Looking internally within organisations: If a supplier’s agentic flow is going to seek payments on every contract variation it spots in email chains, our agentic flow will appeal each one and also try to catch the supplier on every breach of their service level agreements with us. We’ll then put agents on the escalations and before you know it, we’ll have an arms race.
We’re seeing this in recruitment where so many AI bots are causing havoc in the world of applying, reviewing, and interviewing. So far, the best countermeasure has been to insist on in-person interviews to prevent AI-assisted cheating on technical tests.
Where does this take us? Well, if I was selling AI usage, a race condition of AI spam vs AI filters sells more usage than ever.
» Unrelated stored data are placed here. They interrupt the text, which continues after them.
(** [doc.add_heading(text, level)]: a level above 9 raises [ValueError];
    otherwise the paragraph is added with the style of that name, and the
    assignment of the style raises when the document does not define it
    (the exception leaves [annotate_docx] before anything is saved). *)
Definition add_heading (t : string) (level : nat) (d : Document) : Py.result Document :=
  if (9 <? level)%nat then Py.Err Py.ValueError
  else
    match style_error d (heading_name level) with
    | Some e => Py.Err e
    | None => Py.Ok (append_paragraph (new_paragraph (Heading level) t) d)
    end.

(** [doc.add_page_break()] *)
Definition page_break_paragraph : Paragraph :=
  {| p_style := Normal;
     p_children := [RunEl {| r_text := EmptyString; r_bold := false; r_italic := false;
                             r_highlight_yellow := false; r_color_red := false;
                             r_page_break := true; r_comment_ref := None |}] |}.

Definition add_page_break (d : Document) : Document :=
  append_paragraph page_break_paragraph d.

End Docx.

(** ** numpy's float32 arithmetic, Python's floats *)
Module Np.

(** A [numpy.float32]: a binary32 number of IEEE 754, in the Standard
    Library's specification of floating-point arithmetic at precision 24 and
    exponent bound 128. [S754_finite s m e] is the number [m * 2^e], negated
    when [s] holds. *)
Definition float32 : Type := spec_float.

(** [x * y] and [x + y] on float32: the exact result, rounded to the
    nearest float32, ties to even. *)
Definition mul32 (x y : float32) : float32 := SFmul 24 128 x y.
Definition add32 (x y : float32) : float32 := SFadd 24 128 x y.

Definition zero32 : float32 := S754_zero false.

(** The summation loop of [numpy.add.reduce] over a contiguous float32
    array ([FLOAT_pairwise_sum]). Fewer than 8 elements are added from left
    to right. Up to 128 elements go to eight accumulators, element [i] to
    accumulator [i mod 8]; the accumulators are added as a balanced tree,
    and the elements after the last full block of eight are added to the
    result one by one. A longer array is cut at the multiple of 8 next below
    its middle, and the sums of the two parts are added. *)
Fixpoint add_blocks (r a : list float32) (blocks : nat) : list float32 :=
  match blocks with
  | O => r
  | S k => add_blocks (zip_with add32 r (take 8 a)) (drop 8 a) k
  end.

Definition tree8 (r : list float32) : float32 :=
  match r with
  | [r0; r1; r2; r3; r4; r5; r6; r7] =>
      add32 (add32 (add32 r0 r1) (add32 r2 r3)) (add32 (add32 r4 r5) (add32 r6 r7))
  | _ => zero32   (* not reached: there are eight accumulators *)
  end.

Definition block_sum (a : list float32) : float32 :=
  let n := length a in
  let r := add_blocks (take 8 a) (drop 8 a) (n / 8 - 1)%nat in
  foldl add32 (tree8 r) (drop (n - n mod 8)%nat a).

(** [depth] bounds the depth of the recursion; the length of the array is
    enough, since every cut halves it. *)
Fixpoint pairwise_sum (depth : nat) (a : list float32) : float32 :=
  let n := length a in
  if (n <? 8)%nat then foldl add32 zero32 a
  else if (n <=? 128)%nat then block_sum a
  else
    match depth with
    | O => block_sum a   (* not reached *)
    | S depth =>
        let n2 := (n / 2 - (n / 2) mod 8)%nat in
        add32 (pairwise_sum depth (take n2 a)) (pairwise_sum depth (drop n2 a))
    end.

(** [a * b] for two one-dimensional arrays: element by element when the
    lengths agree, a length-one array is broadcast, any other pair of
    lengths raises. *)
Definition multiply (a b : list float32) : Py.result (list float32) :=
  if (length a =? length b)%nat then Py.Ok (zip_with mul32 a b)
  else match a, b with
       | [x], _ => Py.Ok (mul32 x <$> b)
       | _, [y] => Py.Ok ((fun x => mul32 x y) <$> a)
       | _, _ => Py.Err Py.ValueError
       end.

(** [arr.sum()] of a one-dimensional float32 array: the reduction starts
    from the identity 0 and adds the pairwise sum of the elements. *)
Definition sum (a : list float32) : float32 := add32 zero32 (pairwise_sum (length a) a).

(** A Python [float] (a binary64), by its value. *)
Inductive PyFloat : Type :=
| Real (q : Qc)
| Infinity (negative : bool)
| NotANumber.

(** [m * 2^e] *)
Definition dyadic (m e : Z) : Qc :=
  Q2Qc (match e with
        | Zneg p => Qmake m (2 ^ p)%positive
        | _ => inject_Z (m * 2 ^ e)%Z
        end).

(** [float(x)] for a float32 [x]: every float32 is a binary64, the value is
    kept. *)
Definition float (x : float32) : PyFloat :=
  match x with
  | S754_zero _ => Real (Q2Qc 0)
  | S754_infinity s => Infinity s
  | S754_nan => NotANumber
  | S754_finite s m e => Real (dyadic (if s then Zneg m else Zpos m) e)
  end.

(** [a < b] and [a <= b] on Python floats: false when an operand is NaN. *)
Definition lt (a b : PyFloat) : bool :=
  match a, b with
  | NotANumber, _ | _, NotANumber => false
  | Real x, Real y => bool_decide (x < y)%Qc
  | _, Infinity true => false
  | Infinity true, _ => true
  | Infinity false, _ => false
  | Real _, Infinity false => true
  end.

Definition le (a b : PyFloat) : bool :=
  match a, b with
  | NotANumber, _ | _, NotANumber => false
  | Real x, Real y => bool_decide (x <= y)%Qc
  | Infinity true, _ => true
  | _, Infinity true => false
  | _, Infinity false => true
  | Infinity false, Real _ => false
  end.

End Np.

(** ** What the code obtains from outside *)
Module Env.
Import Py Schemas Docx.

(** An embedding vector: a row of the float32 array [embed_texts] returns. *)
Definition vec : Type := list Np.float32.

(** A loaded FAISS index. [ix_search q k] is [index.search(q, k)] for a batch
    [q] of query vectors: one row of scores and one row of positions per
    query, a position being -1 where the index has no further vector. *)
Record FaissIndex : Type := {
  ntotal : nat;
  ix_search : list vec -> nat -> result (list (list Qc) * list (list Z));
}.

(** One entry of [meta.json]; a field is [None] when its key is missing. *)
Record Meta : Type := {
  m_source_path : option string;
  m_chunk_index : option Z;
  m_title : option string;
  m_source_url : option string;
}.

(** A file on disk, by what reading it yields. *)
Inductive File : Type :=
| FaissFile (ix : FaissIndex)
| ChunksJson (chunks : list string)
| MetaJson (meta : list Meta)
| OtherFile.

(** JSON values, as [json.loads] returns them. *)
#[local] Unset Elimination Schemes.
Inductive Json : Type :=
| JNull
| JBool (b : bool)
| JInt (z : Z)
| JFloat (q : Qc)
| JStr (s : string)
| JList (l : list Json)
| JDict (kv : list (string * Json)).
#[local] Set Elimination Schemes.

Record World : Type := {
  (** [get_settings()] *)
  faiss_index_dir : string;
  output_dir : string;
  (** the files under [faiss_index_dir] *)
  fs : gmap string File;
  (** [embed_texts(texts)]: one vector per text, or an exception *)
  embed_texts : list string -> result (list vec);
  (** [get_llm_client() is not None] *)
  llm_available : bool;
  (** the language-model part of [check_compliance] (lines 95-141: clause
      segmentation, query expansion, prompting), by its outcome [issues_all] *)
  llm_review : string -> string -> string -> result (list IssueItem);
  (** [llm.generate_json_list(prompt)] in [_llm_anchor_map]; the prompt is
      built from the paragraph digest and the issue payload, so the reply is
      given as a function of these *)
  llm_anchor_reply : list (nat * string) -> list (nat * string * string) -> result (list Json);
  (** [re.search] with the citation pattern of [_short_citation]: groups 1 and 3 *)
  re_search_citation : string -> option (string * string);
  (** [os.makedirs(path, exist_ok=True)]: [None], or the exception raised *)
  makedirs : string -> option PyErr;
  (** [Document(path)] *)
  open_document : string -> result Document;
  (** [doc.save(path)], by the number of earlier calls of [save] in this run:
      [None] when the file is written, [Some e] when [e] is raised *)
  doc_save : nat -> string -> option PyErr;
  (** [datetime.now().strftime("%Y%m%d-%H%M%S")] and [uuid4().hex] *)
  now_stamp : string;
  uuid4_hex : string;
}.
For the rest of us, we must think really carefully about what we need to own, control, and understand in this emerging world. I can’t see the value in all of us regurgitating AI-created text, which is AI-summarised and then AI-replied to. Writing is thinking; it’s not simply communications.
So where next?
I worry we’re just too easily impressed by the apparently fluency with which LLMs are conversing with us. We, certainly in the UK, tend to have strong biases towards good talkers. It’s a remarkable achievement to have machines able to do so, and on pretty much any topic you throw at them. Now is the time to keep experimenting and learning, as there is so much we still need to think about and understand. Questions I’m keen to explore centre on reliability, trust, accountability, and deeply considering what it is we expect from people in their work. We are living in interesting times, and we must remain open and curious, certain in the knowledge that the future hasn’t been determined; it is wide open for us to discover.